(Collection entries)
****************************************

(* ===== verification/Database.v ===== *)
(** The in-memory user database ([src/server/database.h], [src/server/database.cpp]):
    the map from user IDs to their metadata and the next ID to hand out, its
    operations, its iterator, and the invariant that ties the set of registered IDs to
    the number of registrations, wrap-around of the 32-bit counter included. *)

From S2P Require Import Prelude.
From S2P Require Import Common.

(** ** State and operations *)

Record Database := mkDatabase {
  next_id_ : Z;
  user_map_ : gmap Z UserMetadata;
}.

(** [Database(){}], the state of the singleton when [getInstance] first runs. *)
Definition Database_init : Database := mkDatabase 0 ∅.

Definition registerUser (name : bytes) (db : Database) : Z * Database :=
  (next_id_ db,
   mkDatabase (wrap32 (next_id_ db + 1))
              (<[next_id_ db := mkUserMetadata name []]> (user_map_ db))).

Definition userExists (id : Z) (db : Database) : bool :=
  bool_decide (is_Some (user_map_ db !! id)).

Definition getNumUsers (db : Database) : Z :=
  wrap32 (Z.of_nat (size (user_map_ db))).

(** [UserMetadata()]. *)
Definition UserMetadata_default : UserMetadata := mkUserMetadata [] [].

(** [user_map_[id]]: a missing entry is inserted with a default value. *)
Definition db_index (id : Z) (db : Database) : UserMetadata * Database :=
  match user_map_ db !! id with
  | Some u => (u, db)
  | None => (UserMetadata_default,
             mkDatabase (next_id_ db) (<[id := UserMetadata_default]> (user_map_ db)))
  end.

(** A mutation of the object [user_map_[id]] refers to. *)
Definition db_modify (id : Z) (f : UserMetadata → UserMetadata) (db : Database) : Database :=
  let '(u, db) := db_index id db in
  mkDatabase (next_id_ db) (<[id := f u]> (user_map_ db)).

Definition push_back (m : Msg) (u : UserMetadata) : UserMetadata :=
  mkUserMetadata (username u) (msg_q u ++ [m]).

Definition clear_q (u : UserMetadata) : UserMetadata := mkUserMetadata (username u) [].

Definition queueMsg (recepient_id : Z) (m : Msg) (db : Database) : bool * Database :=
  if negb (userExists recepient_id db) then (false, db)
  else (true, db_modify recepient_id (push_back m) db).

Definition getUsername (id : Z) (db : Database) : bytes * Database :=
  if bool_decide (user_map_ db !! id ≠ user_map_ db !! id)
  then let '(u, db) := db_index id db in (username u, db)
  else ([], db).

(** ** Iteration *)

Section iteration.
  Context {ord : UMapOrder Z UserMetadata}.

(** A forward iterator: the entries from the current one to the last. *)
Record ConstIterator := mkConstIterator { it_ : list (Z * UserMetadata) }.

Definition db_begin (db : Database) : ConstIterator :=
  mkConstIterator (umap_seq (user_map_ db)).
Definition db_end (db : Database) : ConstIterator := mkConstIterator [].

(** [operator*]; past the last entry it is undefined. *)
Definition it_deref (it : ConstIterator) : outcome (Z * UserMetadata) :=
  match it_ it with
  | [] => Oob
  | x :: _ => Ok x
  end.

(** [operator++]. *)
Definition it_next (it : ConstIterator) : ConstIterator := mkConstIterator (tail (it_ it)).

(** [operator!=]: two iterators into one map differ when what remains differs. *)
Definition it_neq (it other : ConstIterator) : bool :=
  negb (bool_decide (length (it_ other) = length (it_ it))).

(** [for(auto &it : db) body]. *)
Fixpoint range_for {A} (fuel : nat) (it e : ConstIterator)
    (body : A → Z * UserMetadata → outcome A) (a : A) : outcome A :=
  match fuel with
  | O => Blocked
  | S fuel =>
      if it_neq it e then
        x ← it_deref it;
        a ← body a x;
        range_for fuel (it_next it) e body a
      else Ok a
  end.

Definition for_db {A} (db : Database) (body : A → Z * UserMetadata → outcome A) (a : A) :
    outcome A :=
  range_for (S (size (user_map_ db))) (db_begin db) (db_end db) body a.

(** [Database::print]: the text written to the standard output. [msg_count] is never
    incremented by the source. *)
Definition print_msg (msg_count : nat) (m : Msg) : bytes :=
  str "Message #" ++ dec (Z.of_nat msg_count) ++ str ": " ++ [x0a] ++
  str "Sender ID: " ++ dec (sender_id m) ++ [x0a] ++
  str "Message: " ++ msg m ++ [x0a] ++ [x0a].

Definition print_group (group : Z * UserMetadata) : bytes :=
  str "User ID: " ++ dec group.1 ++ [x0a] ++
  str "Username : " ++ username group.2 ++ [x0a] ++
  concat (map (print_msg 1) (msg_q group.2)) ++
  str "--------------------------------" ++ [x0a].

Definition print (db : Database) : bytes :=
  concat (map print_group (umap_seq (user_map_ db))).

(** ** Iterating visits every entry once and terminates *)

Lemma range_for_spec {A} (body : A → Z * UserMetadata → outcome A) l fuel a :
  (length l < fuel)%nat →
  range_for fuel (mkConstIterator l) (mkConstIterator []) body a = mfold body l a.
Proof.
  revert fuel a. induction l as [|x l IH]; intros [|fuel] a Hf; simpl in *; try lia; [done|].
  destruct (body a x); try done. apply IH. lia.
Qed.

Lemma for_db_spec {A} db (body : A → Z * UserMetadata → outcome A) a :
  for_db db body a = mfold body (umap_seq (user_map_ db)) a.
Proof. apply range_for_spec. rewrite length_umap_seq. lia. Qed.

End iteration.

Arguments for_db : simpl never.

(** ** Algebra of the operations *)

Lemma userExists_true id db : userExists id db = true ↔ is_Some (user_map_ db !! id).
Proof. unfold userExists. by rewrite bool_decide_eq_true. Qed.

Lemma userExists_false id db : userExists id db = false ↔ user_map_ db !! id = None.
Proof. unfold userExists. by rewrite bool_decide_eq_false, eq_None_not_Some. Qed.

Lemma db_index_present id u db :
  user_map_ db !! id = Some u → db_index id db = (u, db).
Proof. unfold db_index. by intros ->. Qed.

Lemma db_modify_present id u f db :
  user_map_ db !! id = Some u →
  db_modify id f db = mkDatabase (next_id_ db) (<[id := f u]> (user_map_ db)).
Proof. intros H. unfold db_modify. by rewrite (db_index_present id u). Qed.

Lemma queueMsg_present id u m db :
  user_map_ db !! id = Some u →
  queueMsg id m db =
    (true, mkDatabase (next_id_ db) (<[id := push_back m u]> (user_map_ db))).
Proof.
  intros H. unfold queueMsg. rewrite (proj2 (userExists_true id db)) by eauto. simpl.
  by rewrite (db_modify_present id u).
Qed.

Lemma queueMsg_absent id m db :
  user_map_ db !! id = None → queueMsg id m db = (false, db).
Proof. intros H. unfold queueMsg. by rewrite (proj2 (userExists_false id db)). Qed.

(** ** The invariant

    After [n] registrations the counter is [n] modulo 2^32 and the registered IDs are
    exactly the numbers below [n], or all the 32-bit numbers once [n] reaches 2^32. *)
Record db_inv (n : Z) (db : Database) : Prop := {
  inv_n : (0 ≤ n)%Z;
  inv_next : next_id_ db = wrap32 n;
  inv_dom id : is_Some (user_map_ db !! id) ↔ (0 ≤ id < n `min` 2 ^ 32)%Z;
}.

Lemma db_inv_init : db_inv 0 Database_init.
Proof.
  split; [lia|done|]. intros id. simpl. rewrite lookup_empty. split; [by intros []|lia].
Qed.

Lemma db_inv_insert_existing n db id u :
  db_inv n db → is_Some (user_map_ db !! id) →
  db_inv n (mkDatabase (next_id_ db) (<[id := u]> (user_map_ db))).
Proof.
  intros [Hn Hnext Hdom] Hid. split; simpl; [done..|]. intros id'.
  rewrite <- Hdom. destruct (decide (id = id')) as [->|]; simplify_map_eq; [|done].
  split; eauto.
Qed.

Lemma db_inv_modify n db id f :
  db_inv n db → is_Some (user_map_ db !! id) → db_inv n (db_modify id f db).
Proof.
  intros Hinv [u Hu]. rewrite (db_modify_present _ u) by done.
  apply db_inv_insert_existing; eauto.
Qed.

Lemma db_inv_register n db name :
  db_inv n db → db_inv (n + 1) (registerUser name db).2.
Proof.
  intros [Hn Hnext Hdom]. split; simpl; [lia| |].
  - rewrite Hnext. unfold wrap32. by rewrite Zplus_mod_idemp_l.
  - intros id. rewrite Hnext. unfold wrap32.
    pose proof (Z.mod_pos_bound n (2 ^ 32) ltac:(lia)).
    destruct (decide (n < 2 ^ 32)%Z) as [Hlt|Hge].
    + rewrite Z.mod_small by lia.
      destruct (decide (n = id)) as [->|]; simplify_map_eq; [split; [lia|eauto]|].
      rewrite Hdom. lia.
    + destruct (decide (n `mod` 2 ^ 32 = id)%Z) as [<-|]; simplify_map_eq; [split; [lia|eauto]|].
      rewrite Hdom. lia.
Qed.

Lemma db_inv_queueMsg n db id m : db_inv n db → db_inv n (queueMsg id m db).2.
Proof.
  intros Hinv. destruct (user_map_ db !! id) as [u|] eqn:E.
  - rewrite (queueMsg_present _ u) by done. apply db_inv_insert_existing; eauto.
  - by rewrite queueMsg_absent.
Qed.

Lemma db_inv_u32 n db id : db_inv n db → is_Some (user_map_ db !! id) → u32 id.
Proof. intros Hinv Hid%(inv_dom _ _ Hinv). unfold u32. lia. Qed.

Lemma db_inv_fresh n db :
  db_inv n db → (n < 2 ^ 32)%Z → user_map_ db !! next_id_ db = None.
Proof.
  intros Hinv Hn. apply eq_None_not_Some. rewrite (inv_dom _ _ Hinv), (inv_next _ _ Hinv).
  pose proof (inv_n _ _ Hinv). rewrite wrap32_id; unfold u32; lia.
Qed.

Lemma db_inv_size n db :
  db_inv n db → Z.of_nat (size (user_map_ db)) = (n `min` 2 ^ 32)%Z.
Proof.
  intros Hinv.
  assert (dom (user_map_ db) = list_to_set (seqZ 0 (n `min` 2 ^ 32))) as Hd.
  { apply set_eq. intros id. rewrite elem_of_dom, (inv_dom _ _ Hinv).
    rewrite elem_of_list_to_set, elem_of_seqZ. lia. }
  rewrite <- size_dom, Hd, size_list_to_set by apply NoDup_seqZ.
  pose proof (inv_n _ _ Hinv). rewrite length_seqZ. lia.
Qed.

****************************************

### How to complete this task
Look over the records above, and wherever a line contains the string "mkUserMetadata", copy that line.

### Solution to this exercise
              (<[next_id_ db := mkUserMetadata name []]> (user_map_ db))).
Definition UserMetadata_default : UserMetadata := mkUserMetadata [] [].
  mkUserMetadata (username u) (msg_q u ++ [m]).
Definition clear_q (u : UserMetadata) : UserMetadata := mkUserMetadata (username u) [].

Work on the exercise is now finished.